In a triple-zero call made on September 12 and also played to the inquest, William's foster mother is heard telling the operator: "We heard him roaring around the garden and then I thought, oh I haven't heard him, I better go check on him, and couldn't find him".
The three-year-old boy was wearing a red Spiderman suit and had been roaring like a "daddy tiger" that morning.
The woman had been searching the neighbouring properties and green bushland for any sign of red, and estimated William had disappeared about 10.30am.
In a shaken voice, she also told the operator she hadn't seen anyone suspicious in the area. She provided a description of William stating he was wearing a Spiderman suit.
"We've walked up and down Benaroon Drive and we can't find him," she said.
Mr Craddock said William's foster grandmother - whose house the family were visiting - had noticed "it had become quiet, too quiet".
"There had been one loud roar and then nothing," Mr Craddock said.
Thousands of pieces of evidence have been gathered by Strike Force Rosann, a gun team of police officers and detectives lead by Detective Chief Inspector Gary Jubelin. The team has never given up hope that William will be found alive and returned to Kendall in June 2018 for a forensic search of bushland to help strength their case he was abducted and not a victim of misadventure.

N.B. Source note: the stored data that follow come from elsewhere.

Lemma extract raw parts l : byte_array raw (table D) -> part_array parts l ->
  header_valid D -> Forall (fits 8) (sector_list D 1) ->
  exists ok parts' l', gpt_extract_partitions h raw parts = Ok (ok, parts') /\ part_array parts' l' /\
    (ok = true -> l' = l ++ (info_bytes <$> gpt_partitions D)) /\ (extract_room l -> ok = true).
Proof.
  intros Hraw Hp Hv Hfit. destruct (table_bounds Hv Hfit) as (Hsz & Esz & Esec & Hsec & Hcnt & Hent & Hle).
  pose proof (byte_array_has _ _ Hraw) as Hh.
  assert (Forall (fits 8) (table D)) as Hft by (destruct Hraw as ([Hw _ _ _ _ _ _ _] & _); by eapply has_fits).
  assert (Z.of_nat (length (table D)) = 512 * table_sectors D) as Lt by (by apply sectors_length).
  unfold gpt_extract_partitions. set (body := fun n partitions => _).
  destruct (for_ret_inv
    (fun n parts => part_array parts (l ++ (info_bytes <$>
       omap (fun i => described (disk_entry D i)) (seqZ 0 n))))
    (fun parts => (exists l', part_array parts l') /\ ~ extract_room l)
    (Z.to_nat (partition_entry_count h)) 0 body parts)
    as [(parts' & E & HP)|(parts' & E & (l' & HP) & HQ)].
  - by rewrite app_nil_r.
  - intros n q Hn Hq. unfold body. unfold table_size in *.
    rewrite wrap_small by (unfold fits; nia).
    rewrite (load_entry_spec (arr raw) (table D)), Ok_bind by (done || nia). fold (disk_entry D n).
    rewrite partitions_snoc, fmap_app, app_assoc by lia.
    destruct (entry_fits n Hv Hfit Hft ltac:(lia)) as [Hf1 Hf2]. rewrite (partition_of_described _ Hf1 Hf2).
    destruct (described (disk_entry D n)) as [info|] eqn:Ei.
    2: { left. eexists. split; [done|]. cbn. by rewrite app_nil_r. }
    destruct (info_bytes_ok (table D) (Z.to_nat (n * partition_entry_size h)) _ info Hft ltac:(nia) eq_refl Ei) as [L Hb].
    destruct Hq as (Hw & Ht & He & Hc).
    pose proof (mem_of_holds _ Hb) as Hh'. rewrite L in Hh'. change (Z.of_nat 136) with sizeof_part_info in Hh'.
    destruct (dynarr_append_room q (mem_of (info_bytes info)) Hw Ht ltac:(by rewrite He))
      as (ok & q' & E & Hw' & Ht' & He' & Hc' & Hroom).
    rewrite E, Ok_bind, deref_Some, Ok_bind. rewrite He in He', Hc', Hroom.
    destruct ok; [left|right]; (eexists; split; [done|]).
    + split_and!; try done. rewrite Hc', Hc by done. f_equal. cbn. f_equal.
      change sizeof_part_info with (Z.of_nat 136). rewrite <- L. apply read_mem_of.
    + split; [by exists (contents q'); split_and!|]. intros [Htot Hr]. specialize (Hroom Htot).
      rewrite <- (contents_length q Hw), Hc, length_app, length_fmap in Hroom.
      pose proof (omap_length (fun i => described (disk_entry D i)) (seqZ 0 n)) as Lo.
      rewrite length_seqZ in Lo. unfold sizeof_part_info in *. assert (false = true); [apply Hroom; nia|done].
  - rewrite E, Ok_bind. eexists true, parts', _. split; [done|]. split; [exact HP|]. split; [|done].
    intros _. unfold gpt_partitions. by replace (0 + Z.of_nat (Z.to_nat (partition_entry_count h))) with (partition_entry_count h) by lia.
  - rewrite E, Ok_bind. eexists false, parts', l'. split; [done|]. split; [done|]. by split.
Qed.

(** The numbers of the partitions found are 64-bit ones. *)
Definition part_fits (q : block_partition_info) : Prop := fits 64 (start_lba q) /\ fits 64 (size q).

Lemma partitions_fit raw : byte_array raw (table D) -> header_valid D -> Forall (fits 8) (sector_list D 1) ->
  Forall part_fits (gpt_partitions D).
Proof.
  intros Hraw Hv Hfit. pose proof (byte_array_has _ _ Hraw) as Hh.
  assert (Forall (fits 8) (table D)) as Hft by (destruct Hraw as ([Hw _ _ _ _ _ _ _] & _); by eapply has_fits).
  apply Forall_forall. intros q Hq. apply list_elem_of_omap in Hq as (n & Hn & Eq).
  apply elem_of_seqZ in Hn. destruct (entry_fits n Hv Hfit Hft ltac:(lia)) as [Hs He].
  revert Hs He Eq. generalize (disk_entry D n) as e. intros e Hs He Eq.
  unfold described in Eq. case_decide as Hd; [|done]. injection Eq as <-.
  unfold part_fits, fits in *. cbn [start_lba size]. lia.
Qed.

Lemma gpt_parse_spec record_ok parts l stk : bitmap_wf stk 512 -> part_array parts l ->
  exists ok parts' l' k, gpt_parse record_ok (devt i) parts stk s = Ok (ok, parts', set_world s k) /\
    same (world s) k /\ part_array parts' l' /\
    (ok = true -> gpt_valid D /\ l' = l ++ (info_bytes <$> gpt_partitions D) /\
       Forall part_fits (gpt_partitions D)) /\
    (gpt_valid D -> record_ok = true -> table_room -> extract_room l -> ok = true).
Proof.
  intros Hb Hp. unfold gpt_parse. 
  assert (gpt_check_protective_mbr (devt i) stk s =
    gpt_check_protective_mbr (devt i) stk (set_world s (world s))) as -> by (by rewrite set_world_id).
  destruct (check_mbr stk (world s)) as (b & k1 & -> & Hs1); [done|done|]. rewrite Ok_bind.
  destruct (check_header stk k1 Hs1 Hb) as (oh & k2 & -> & Hs2 & Hh). rewrite Ok_bind.
  destruct oh as [h'|].
  2: { eexists false, parts, l, k2. split_and!; try done. intros [Hv _] _ (Hr & _) _. by destruct (Hh Hr). }
  destruct Hh as (-> & Hv & Hfit).
  destruct (dynarr_create record_ok 1 0) as [raw|] eqn:Ec.
  2: { eexists false, parts, l, k2. split_and!; try done. intros _ -> (_ & Htot & _) _.
       destruct (Htot 16) as [bb Eb]; [lia|]. unfold dynarr_create in Ec.
       change (match kheap_alloc 16 with
               | None => None
               | Some a => Some (Dynarr a 1 0 (DYNARR_MAX_COUNT 16) 16 0)
               end = None) in Ec. by rewrite Eb in Ec. }
  destruct (dynarr_create_tight record_ok 1 raw ltac:(lia) Ec) as (Hw & Ht & He & Hc).
  destruct (check_table raw stk k2) as (ok & raw' & k3 & -> & Hs3 & Hok & Hdone); try done. rewrite Ok_bind.
  destruct ok; cbn [negb].
  2: { eexists false, parts, l, k3. split_and!; try done. intros Hg _ Hr _. by apply Hdone. }
  destruct (Hok eq_refl) as [Hraw' Hg].
  destruct (extract raw' parts l) as (ok & parts' & l' & -> & Hp' & Ho & Hr); try done. rewrite Ok_bind.
  eexists ok, parts', l', k3. split; [done|]. split; [done|]. split; [done|]. split.
  - intros Hok'. split; [done|]. split; [by apply Ho|]. by eapply partitions_fit.
  - intros _ _ _. exact Hr.
Qed.

End parse.
(** C33: formatting and parsing are inverse: a disk on which the header and the
    table of any list of well-formed entries (up to 16 MiB of records) were
    written parses to exactly those entries that describe a partition, in
    their order. *)
Theorem gpt_format_parse {K} `{BlockEnvLaws K} `{HeapLaws, !HeapTotal} (s : block_st K) p i parts stk
    es guid backup first last :
  block_wf s -> infos s !! p = Some i -> bitmap_wf stk 512 -> reads_ok (world s) i ->
  dynarr_wf parts -> tight parts -> element_size parts = sizeof_part_info -> contents parts = [] ->
  Forall entry_wf es -> es <> [] -> Z.of_nat (length es) * 136 <= 2 ^ 24 - 512 ->
  length guid = 16%nat -> Forall (fits 8) guid -> fits 64 backup -> fits 64 first -> fits 64 last ->
  (forall n j, 0 <= n < 2 ^ 64 -> 0 <= j < 512 -> device (world s) i n j = formatted es guid backup first last n j) ->
  exists parts' k,
    gpt_parse true (devt i) parts stk s = Ok (true, parts', set_world s k) /\
    same (world s) k /\ contents parts' = info_bytes <$> omap described es.
Proof.
  intros Hwf Hi Hb Hr Hw Ht He Hc Hes Hne Hlen Lg Hg F1 F2 F3 HD.
  destruct (gpt_parse_spec s p i Hwf Hi true parts (contents parts) stk Hb)
    as (ok & parts' & l' & k & E & Hs & (_ & _ & _ & <-) & Ho & Hroom); [done|].
  destruct (gpt_ext (device (world s) i) (formatted es guid backup first last)) as (Ev & Ep & Eh & Es).
  { intros n Hn. unfold sector_list. apply list_fmap_ext. intros j x Ej. apply lookup_seqZ in Ej as [-> Hj].
    apply HD; lia. }
  assert (Z.of_nat (length es) * 136 <= 2 ^ 24) as Hlen' by lia.
  rewrite Ev, Ep in *.
  pose proof (table_back es guid backup first last Hes Hne Hlen' (conj Lg Hg) F1 F2 F3) as (_ & En & _).
  pose proof (image_bounds es guid Hes Hne Hlen' (conj Lg Hg)) as [_ Him].
  assert (ok = true) as ->.
  { apply Hroom; [by apply format_valid|done| |].
    - unfold table_room. rewrite Es, En. split_and!; [done|done|lia].
    - unfold extract_room. rewrite Eh, header_back, Hc by done. unfold sizeof_part_info. cbn [length partition_entry_count].
      split; [done|lia]. }
  destruct (Ho eq_refl) as (_ & Ec & _). exists parts', k. split_and!; try done.
  rewrite Ec, Hc, (partitions_back es guid backup first last) by done. done.
Qed.

(** ** A formatted RAM disk *)

(** A data partition, an unused entry, and a second data partition. *)
Definition demo_entries : list gpt_entry_t :=
  [GptEntry (replicate 16 0xAF) (replicate 16 1) 34 2047 0 (replicate 72 65);
   GptEntry (replicate 16 0) (replicate 16 0) 0 0 0 (replicate 72 0);
   GptEntry (replicate 16 0x22) (replicate 16 2) 2048 4095 (2 ^ 16) (replicate 72 66)].

Definition demo_info : block_dev_info := BlockDevInfo 7 8 8192 0 5 3 "/dev/virtio0".
Definition demo_disk : Z -> Z -> Z := formatted demo_entries (replicate 16 9) 8191 34 8158.
Definition demo_block : block_st ram :=
  BlockSt [100] {[100 := demo_info]} {[3 := BlockType "virtio" 1 1]} (Ram demo_disk {[100]} {[5]} []).
Definition demo_parts : dynarr_t := Dynarr (filled (16 * 136) 0xA5) 136 0 14 16 0.

Lemma demo_block_wf : block_wf demo_block.
Proof.
  constructor; cbn [block_devt_to_info infos types world demo_block].
  - apply NoDup_singleton.
  - intros q. rewrite lookup_singleton_is_Some, list_elem_of_singleton. done.
  - intros q ->%list_elem_of_singleton. change (100 ∈ ({[100]} : gset Z)). by apply elem_of_singleton.
  - intros q r a b [<- _]%lookup_singleton_Some [<- _]%lookup_singleton_Some _. done.
  - intros q a [_ <-]%lookup_singleton_Some. change (5 ∈ ({[5]} : gset Z)). by apply elem_of_singleton.
  - intros q a [_ <-]%lookup_singleton_Some. by eexists.
Qed.

Lemma demo_parts_wf : dynarr_wf demo_parts /\ tight demo_parts.
Proof.
  split; [|split; [reflexivity|by left]].
  constructor; cbn [demo_parts arr element_size current_count max_count dynarr_count max_limit]; try lia.
  - apply filled_wf. unfold fits. lia.
  - reflexivity.
  - unfold fits. lia.
Qed.

Lemma demo_heap_total : @HeapTotal demo_heap.
Proof. intros n Hn. unfold kheap_alloc, demo_heap. replace (_ && _) with true by lia. by eexists. Qed.

Lemma demo_entries_wf : Forall entry_wf demo_entries.
Proof.
  repeat constructor; cbn [partition_type_guid unique_guid starting_lba ending_lba attributes partition_name];
    try done; try (apply Forall_replicate); unfold fits; lia.
Qed.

"It's appropriate for us at this particular point in time to conduct this search," Det Ch Insp Jubelin said at the time. What we have done is build up a database of evidence that we readily refer to. The search we are doing and the defined areas we are looking at is for a reason. Everything we do is planned."
Det Ch Insp Jubelin stands by the purpose of the Strike Force's mission - "if you have information, we suggest you come to us before we come to you".
A $1 million reward remains in place for information that leads to the return or recovery of William Tyrrell. It is one of the biggest rewards on offer in NSW
The first week of hearings will explore William's foster and biological families, when he disappeared and early stages of the investigation including the action taken shortly after he went missing.
"I expect the evidence may show that it was likely that he was taken," Mr Craddock said.
"That is, that William's disappearance was the direct result of human intervention."
He said there is "no doubt" both of William's biological parents were in Sydney on the day the young boy disappeared.
"Investigators haven't positively drawn the conclusion that no relative or associate was involved in William's disappearance," he said.
Further hearings will begin in August when persons of interest will be called to give evidence.
If you have information, we suggest you come to us before we come to you.Det Ch Insp Gary Jubelin
Throughout the investigation numerous persons of interest have been identified. Some were charged with unrelated crimes as detectives dug into their pasts, others were cleared entirely.
In 2015 it emerged a ring of pedophiles had been active in the area and were being investigated. Years later, that theory has not conclusively been ruled out.
Under the powers granted to the coroner, persons of interest may be forced to explain their movements and knowledge of William's disappearance before the court.